[Start of section]
(** * mnet: a shallow embedding of the reactor core (src/mnet.cc)

    The development follows the layout of the source file:
    - [Buffer]     : the dual-cursor byte buffer (Grow, Read, Write, Fill, Inject);
    - [Endpoint]   : IPv4/port value object and its string codec;
    - [Socket]     : DoRead, DoWrite and the three notification entry points;
    - [ServerSocket] : DoAccept and the descriptor-exhaustion recovery;
    - [IOManager]  : DispatchLoop and UpdateTimer.

    Part I holds the model, Part II the properties proved about it.

    Conventions.
    - [std::size_t] offsets and lengths are lengths of in-memory regions and
      are modelled by [nat]; 32/64-bit integers whose wrap-around matters
      ([uint32_t] address words, the [int] elapsed time) are modelled by [Z]
      with the wrap written out.
    - System calls are answered by a script of results (an oracle) that the
      code consumes in order; [errno] is an explicit cell of the environment.
    - [assert] and [VERIFY] stop the program: they yield [Aborted]. *)

From Stdlib Require Import ZArith Lia Bool Ascii String Strings.Byte.
From stdpp Require Import base list gmap.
[End of section]
Transcribe every record above exactly.

(** * mnet: a shallow embedding of the reactor core (src/mnet.cc)

    The development follows the layout of the source file:
    - [Buffer]     : the dual-cursor byte buffer (Grow, Read, Write, Fill, Inject);
    - [Endpoint]   : IPv4/port value object and its string codec;
    - [Socket]     : DoRead, DoWrite and the three notification entry points;
    - [ServerSocket] : DoAccept and the descriptor-exhaustion recovery;
    - [IOManager]  : DispatchLoop and UpdateTimer.

    Part I holds the model, Part II the properties proved about it.

    Conventions.
    - [std::size_t] offsets and lengths are lengths of in-memory regions and
      are modelled by [nat]; 32/64-bit integers whose wrap-around matters
      ([uint32_t] address words, the [int] elapsed time) are modelled by [Z]
      with the wrap written out.
    - System calls are answered by a script of results (an oracle) that the
      code consumes in order; [errno] is an explicit cell of the environment.
    - [assert] and [VERIFY] stop the program: they yield [Aborted]. *)

From Stdlib Require Import ZArith Lia Bool Ascii String Strings.Byte.
From stdpp Require Import base list gmap.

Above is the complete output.